Due to revealed differences, further analyses were performed with sCD25 levels only (sCD25.0–sCD25.4), not with their relative changes compared to baseline (sCD25.1/0–sCD25.4/0).
3.3. Clinical Benefits 1-Year from the Start of Immunotherapy
Baseline serum sCD25 concentrations (sCD25.0) were significantly lower in patients who presented disease control after twelve months from the start of immunotherapy (BEN-12 group) than in those with no benefits (NB-12 group): 4.50 (3.03–5.82) vs. 5.99 (4.45–7.64) ng/mL (Figure 2A). After the first dose of the anti-PD-1/PD-L1s, the sCD25 level increased significantly in both groups (p < 0.001 from Wilcoxon test). However, it returned to baseline values only in BEN-12 group (p > 0.05 for sCD25.3 and sCD25.4 levels compared to baseline).

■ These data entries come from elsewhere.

(** * cogeotiff-core: a shallow embedding of the COG reader

    The development follows [src/cog.tiff.ts] (class [CogTiff]) and the
    image class [CogTiffImage] with its helper [getOffset].

    Conventions of the embedding.
    - TIFF tag values are typed by the file: values decoded from the integer
      data types (Short, Long, Long8, Byte, Undefined) are [Z], values
      decoded from Double are binary64 floats ([PrimFloat.float], the
      JavaScript [number]), Ascii values are strings.
    - A JavaScript [Map] is a [gmap]; arrays are lists, read with the list
      lookup [!!], where [None] stands for [undefined].
    - An [async] function is a computation in a state-and-exception monad;
      the state is what the function mutates (the image, or the log of the
      range requests sent to the [Source]).
    - Every [throw] of the source is a constructor of [Error]. *)

From Stdlib Require Import ZArith List Floats.
From Stdlib Require Ascii String.
From stdpp Require Import base option list gmap strings.

#[local] Set Warnings "-inexact-float".

Local Open Scope Z_scope.

(** ** Errors and results *)

Inductive Error : Type :=
  | NoGeoTransform          (* 'Image does not have a geo transformation.' *)
  | InvalidGeoTags          (* 'Invalid geo tags found' *)
  | FailedToExtractGeoTiffTags (* 'Failed to extract GeoTiffTags' *)
  | GeoTagsNotLoaded        (* 'loadGeoTiffTags() has not been called' *)
  | CannotFetch             (* 'Cannot fetch:' + tag *)
  | NoTileOffsets           (* 'No tile offsets found' *)
  | NoTileByteCounts        (* 'No tile byte counts found' *)
  | TiffIsTiled             (* 'Cannot read stripes, tiff is tiled: ' *)
  | StripOutOfBounds        (* 'Cannot read strip, index out of bounds' *)
  | NoJpegHeader            (* 'Unable to find Jpeg header' *)
  | UnsupportedCompression  (* 'Unsupported compression: ' *)
  | FailedToFetchBytes      (* 'Failed to fetch bytes from offset:' *)
  | TileOutsideRange        (* 'Tile index is outside of range x:' *)
  | TileIndexOutsideTileRange (* 'Tile index is outside of tile range: ' *)
  | TagIndexOutOfBounds     (* 'TagIndex: out of bounds ' *)
  | JsTypeError             (* property read on undefined *)
  | JsRangeError            (* typed array length or offset out of bounds,
                               call stack exhausted *)
  | ExternalError           (* raised by the Source or by a module that is
                               imported, not defined, by these files *)
  | IllTyped.               (* not a throw: a TypeScript [as] cast does not
                               hold, or a number is NaN or infinite where
                               the embedding needs an integer; the
                               embedding does not follow the run further *)

Inductive Result (A : Type) : Type :=
  | Ok (a : A)
  | Err (e : Error).
Arguments Ok {A} a.
Arguments Err {A} e.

The levels of sCD25 were significantly lower in BEN-12 than in NB-12 group at the end of cycle three (sCD25.3) and four (sCD25.4): 5.07 (2.67–6.58) vs. 7.89 (5.53–9.20) ng/mL for sCD25.3 (Figure 2D) and 3.92 (2.38–6.85) vs. 7.73 (6.05–11.83) ng/mL for sCD25.4 (Figure 2E).
3.4. Survival Analyses
Based on the previous analysis, levels of sCD25.0, sCD25.3, and sCD25.4 were chosen for survival analyses. The cut-offs were median values for patients without long-term benefits (assessed after twelve months from the initiation of therapy; NB-12 group). For biomarkers that differed significantly in the survival curves, Cox regression analysis was performed to account for other factors’ influence.
The log-rank test indicated that sCD25 level was not predictive in terms of patient survival (OS). Patients stratified according to the sCD25.0 (cut-off: 5.99 ng/mL) and sCD25.4 concentrations (cut-off: 7.73 ng/mL) differed in TTF (p = 0.008 and p = 0.013) and PFS (p = 0.019 and p = 0.023, respectively).
The median values for TTF in patients with low and high sCD25.0 were 6.0 and 3.1 months (Figure 3A1), and for PFS it was 6.3 and 3.1 months (Figure 3B1). A lack of short-term benefits from treatment was observed in 27.8% of patients with low and 57.7% of patients with high baseline sCD25 (Table 2). After a year, the therapy was continued by 36.1% of patients with low baseline and 7.7% of patients with high baseline sCD25 (Table 2).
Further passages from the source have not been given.